■ **Activity**: Work through the material below and count the lines holding the word "List"; give that count and nothing more.

■ **Records supplied**:
(** C1 (amended): the arc check runs over every shape of the board and, in
    each, over the outline and every cutout; a sub-shape that keeps more
    than 2 vertices once its first vertex is dropped is examined at every
    index [i] of the remaining loop, indices counted circularly: [phi0] is
    the sweep of vertex [i-1], [phi1] the sweep of vertex [i]; the test is
    made at vertex [i-1], between vertex [i-2] and vertex [i]; and when the
    computed delta is within tolerance the message carries the coordinates
    of vertex [i-1].  The check appends exactly these messages, in that
    order, and raises where the first of these tests raises. *)
Theorem C1_arc_check_reads_and_reports :
  forall atan2 e,
    checkArcAngle atan2 e
    = (found <- arc_findings atan2 (shapes e) ;;
       Ok (set_errors e (errors e ++ found))).
Proof.
  intros atan2 e. unfold checkArcAngle, arc_findings.
  rewrite (for_each_collect (checkArc_shape atan2) (arc_findings_shape atan2)).
  - destruct (map_m _ _); reflexivity.
  - intros sh _ e0. apply checkArc_shape_findings.
Qed.

(** The loop A, B, C of [ex_spike] as the cutout of the second of two
    shapes: the one message carries B, at (3,3). *)
Lemma C1_arc_check_reads_and_reports_witness :
  exists b,
    emnObj_init ex_spike_in_cutout "cutout-spike.emn" = Ok b
    /\ map cutouts (shapes b)
       = [[]; [[mkCoord 1 4 3 0; mkCoord 1 5 3 0; mkCoord 1 3 3 0;
                mkCoord 1 4 3 0.5]]]
    /\ checkArcAngle atan2_axis b = Ok (set_errors b [InfinitesimalArc 3 3]).
Proof.
  eexists. split; [vm_compute; reflexivity|]. split; [reflexivity|].
  rewrite C1_arc_check_reads_and_reports. vm_compute. reflexivity.
Defined.

(** C8: a vertex both of whose adjacent segments have sweep 0 is passed
    over without a message, so a sub-shape whose sweeps are all 0 yields
    none; the three colinear vertices (0,0), (1,0), (2,0) yield none, as a
    sub-shape and as the outline of a board. *)
Theorem C8_straight_vertices_are_skipped :
  forall atan2 e,
    (forall s i,
        (2 < len s)%Z -> (0 <= i < len s)%Z ->
        (arc (circ s (i - 1)) =? 0)%float = true ->
        (arc (circ s i) =? 0)%float = true ->
        checkArc_at atan2 s e i = Ok e)
    /\ (forall s0,
           (forall v, In v s0 -> (arc v =? 0)%float = true) ->
           checkArc_sub atan2 e s0 = Ok e)
    /\ checkArc_sub atan2 e ex_colinear_sub = Ok e
    /\ exists b,
         emnObj_init ex_colinear "line.emn" = Ok b
         /\ map outline (shapes b) = [ex_colinear_sub]
         /\ checkArcAngle atan2 b = Ok b.
Proof.
  intros atan2 e.
  assert (Hall : forall s0,
             (forall v, In v s0 -> (arc v =? 0)%float = true) ->
             checkArc_sub atan2 e s0 = Ok e).
  { intros s0 Hz. unfold checkArc_sub.
    destruct (2 <? len (tl s0))%Z eqn:E; [|reflexivity].
    apply Z.ltb_lt in E. apply for_each_unchanged. intros i Hi.
    apply in_range in Hi. fold (len (tl s0)) in Hi.
    assert (Hs : tl s0 <> []) by (intros K; rewrite K in E; unfold len in E; simpl in E; lia).
    assert (Hin : forall k, In (circ (tl s0) k) s0).
    { intros k. destruct s0 as [|a r]; [contradiction Hs; reflexivity|].
      right. apply circ_in. exact Hs. }
    apply checkArc_at_straight; [exact E | exact Hi | apply Hz, Hin | apply Hz, Hin]. }
  split; [intros s i; apply checkArc_at_straight|].
  split; [exact Hall|].
  split; [apply Hall; intros v Hv; simpl in Hv;
          repeat (destruct Hv as [<- | Hv]; [reflexivity|]); destruct Hv|].
  eexists. split; [vm_compute; reflexivity|].
  split; [reflexivity|].
  vm_compute. reflexivity.
Qed.

(** The last corner of a square of straight segments. *)
Lemma C8_straight_vertices_are_skipped_witness :
  checkArc_at atan2_axis
    [mkCoord 0 1 0 0; mkCoord 0 1 1 0; mkCoord 0 0 1 0; mkCoord 0 0 0 0]
    empty_board 3
  = Ok empty_board.
Proof.
  apply (proj1 (C8_straight_vertices_are_skipped atan2_axis empty_board)).
  - vm_compute. reflexivity.
  - vm_compute. split; [discriminate | reflexivity].
  - vm_compute. reflexivity.
  - vm_compute. reflexivity.
Defined.

(* ================================================================= *)
(** * Part VIII.  Further properties of the scanners, the decoders and
      the checks                                                     *)
(* ================================================================= *)

(** ** Markers *)

Lemma fold_start_mentions line keywords range :
  fold_left (fun r keyword => if str_in keyword line then true else r) keywords range
  = (range || mentions keywords line)%bool.
Proof.
  revert range. induction keywords as [|k ks IH]; intros range; cbn [fold_left mentions existsb].
  - rewrite orb_false_r. reflexivity.
  - rewrite IH. unfold mentions. destruct (str_in k line); destruct range; reflexivity.
Qed.
(** The working directory is gone, and so is the upload when [unlink]
    went through, once a request has got to the measurements. *)
Lemma measured_request_cleans_up body env :
  measurable env ->
  workDir_exists (final_world body env) = false
  /\ (unlink_ok env = true -> upload_exists (final_world body env) = false).
Proof.
  intro Hm. pose proof (analyze_cases body env) as H.
  destruct H as [(_ & Hf & _) | [(_ & Hn) | [H | [H | H]]]].
  - destruct Hm as ((f & Hf' & _) & _). congruence.
  - contradiction.
  - destruct H as (_ & _ & _ & (H1 & H2 & _)). auto.
  - destruct H as (_ & _ & _ & (H1 & H2 & _)). auto.
  - destruct H as (_ & _ & _ & (H1 & H2 & _) & _). auto.
Qed.

(* ------------------------------------------------------------------ *)
(** ** The average cut length *)
(* ------------------------------------------------------------------ *)

Lemma Math_round_bounds x :
  Math_round x - (1 # 2) <= x /\ x < Math_round x + (1 # 2).
Proof.
  unfold Math_round.
  pose proof (Qfloor_le (x + (1 # 2))) as Hlo.
  pose proof (Qlt_floor (x + (1 # 2))) as Hhi.
  rewrite inject_Z_plus in Hhi. change (inject_Z 1) with 1 in Hhi.
  split; lra.
Qed.

Lemma round_one_decimal x : rounds_to 1 x (Math_round (x * 10) / 10).
Proof.
  unfold rounds_to. change (pow10 1) with 10.
  change (1 / (2 * 10)) with (1 # 20).
  destruct (Math_round_bounds (x * 10)) as [Hlo Hhi].
  unfold Qdiv. change (/ 10) with (1 # 10).
  split; [| split].
  - exists (Qfloor (x * 10 + (1 # 2))). reflexivity.
  - lra.
  - lra.
Qed.

(** C5.  In every report, when the cut count is above 1 the average cut
    length is the duration divided by the cut count, rounded to one
    decimal; otherwise it is the duration itself. *)
Theorem avgCutSec_reported body env r :
  payload (response body env) = ReportBody r ->
  ((1 < cuts r)%Z ->
   rounds_to 1 (durationSec r / inject_Z (cuts r)) (avgCutSec r))
  /\ ((cuts r <= 1)%Z -> avgCutSec r = durationSec r).
Proof.
  intro Hr. apply report_inv in Hr as (_ & _ & _ & _ & Hf).
  destruct Hf as (_ & _ & Havg & _). rewrite Havg. unfold avgCutSec_of.
  split; intro Hc.
  - apply Z.ltb_lt in Hc. rewrite Hc. apply round_one_decimal.
  - apply Z.ltb_ge in Hc. now rewrite Hc.
Qed.

Lemma avgCutSec_reported_witness :
  exists r,
    payload (response fitness_form env_vlog) = ReportBody r
    /\ ((1 < cuts r)%Z ->
        rounds_to 1 (durationSec r / inject_Z (cuts r)) (avgCutSec r))
    /\ ((cuts r <= 1)%Z -> avgCutSec r = durationSec r).
Proof.
  eexists. split; [reflexivity |].
  apply (avgCutSec_reported fitness_form env_vlog). reflexivity.
Defined.

(* ------------------------------------------------------------------ *)
(** ** The cut count and the timeline *)
(* ------------------------------------------------------------------ *)

Lemma first3Cuts_le_length ts :
  (first3Cuts_of ts <= Z.of_nat (List.length ts))%Z.
Proof.
  unfold first3Cuts_of. apply Nat2Z.inj_le.
  induction ts as [| t ts IH]; simpl; [lia |].
  destruct (leb t 3); simpl; lia.
Qed.

(** C10.  In every report the cut count is the length of the timeline
    whenever the timeline is not empty, and the cuts of the first three
    seconds are never more than the cut count. *)
Theorem cuts_match_timeline body env r :
  payload (response body env) = ReportBody r ->
  (cutTimeline r <> [] -> cuts r = Z.of_nat (List.length (cutTimeline r)))
  /\ (first3Cuts r <= cuts r)%Z.
Proof.
  intro Hr. apply report_inv in Hr as (_ & _ & _ & _ & Hf).
  destruct Hf as (_ & Hcuts & _ & H3 & _). rewrite H3.
  pose proof (first3Cuts_le_length (cutTimeline r)) as Hle.
  pose proof (gaps_nonneg (detected_silences env)) as Hg.
  unfold cuts_after_silence in Hcuts.
  destruct Hcuts as [(Hne & Hc & Ht) | (Hz & [(Hc & Ht) | (Hc & Ht)])];
    rewrite Ht in *.
  - destruct (visual_cuts env) as [| t ts]; cbn [List.length] in *.
    + split; [congruence |]. cbn. lia.
    + split; [intros _; exact Hc | lia].
  - destruct (visual_cuts env) as [| t ts]; cbn [List.length] in *.
    + split; [congruence |]. cbn. lia.
    + lia.
  - split; [congruence |]. cbn. lia.
Qed.

Lemma cuts_match_timeline_witness :
  exists r,
    payload (response fitness_form env_vlog) = ReportBody r
    /\ (cutTimeline r <> [] -> cuts r = Z.of_nat (List.length (cutTimeline r)))
    /\ (first3Cuts r <= cuts r)%Z.
Proof.
  eexists. split; [reflexivity |].
  apply (cuts_match_timeline fitness_form env_vlog). reflexivity.
Defined.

■ **Written solution**: 5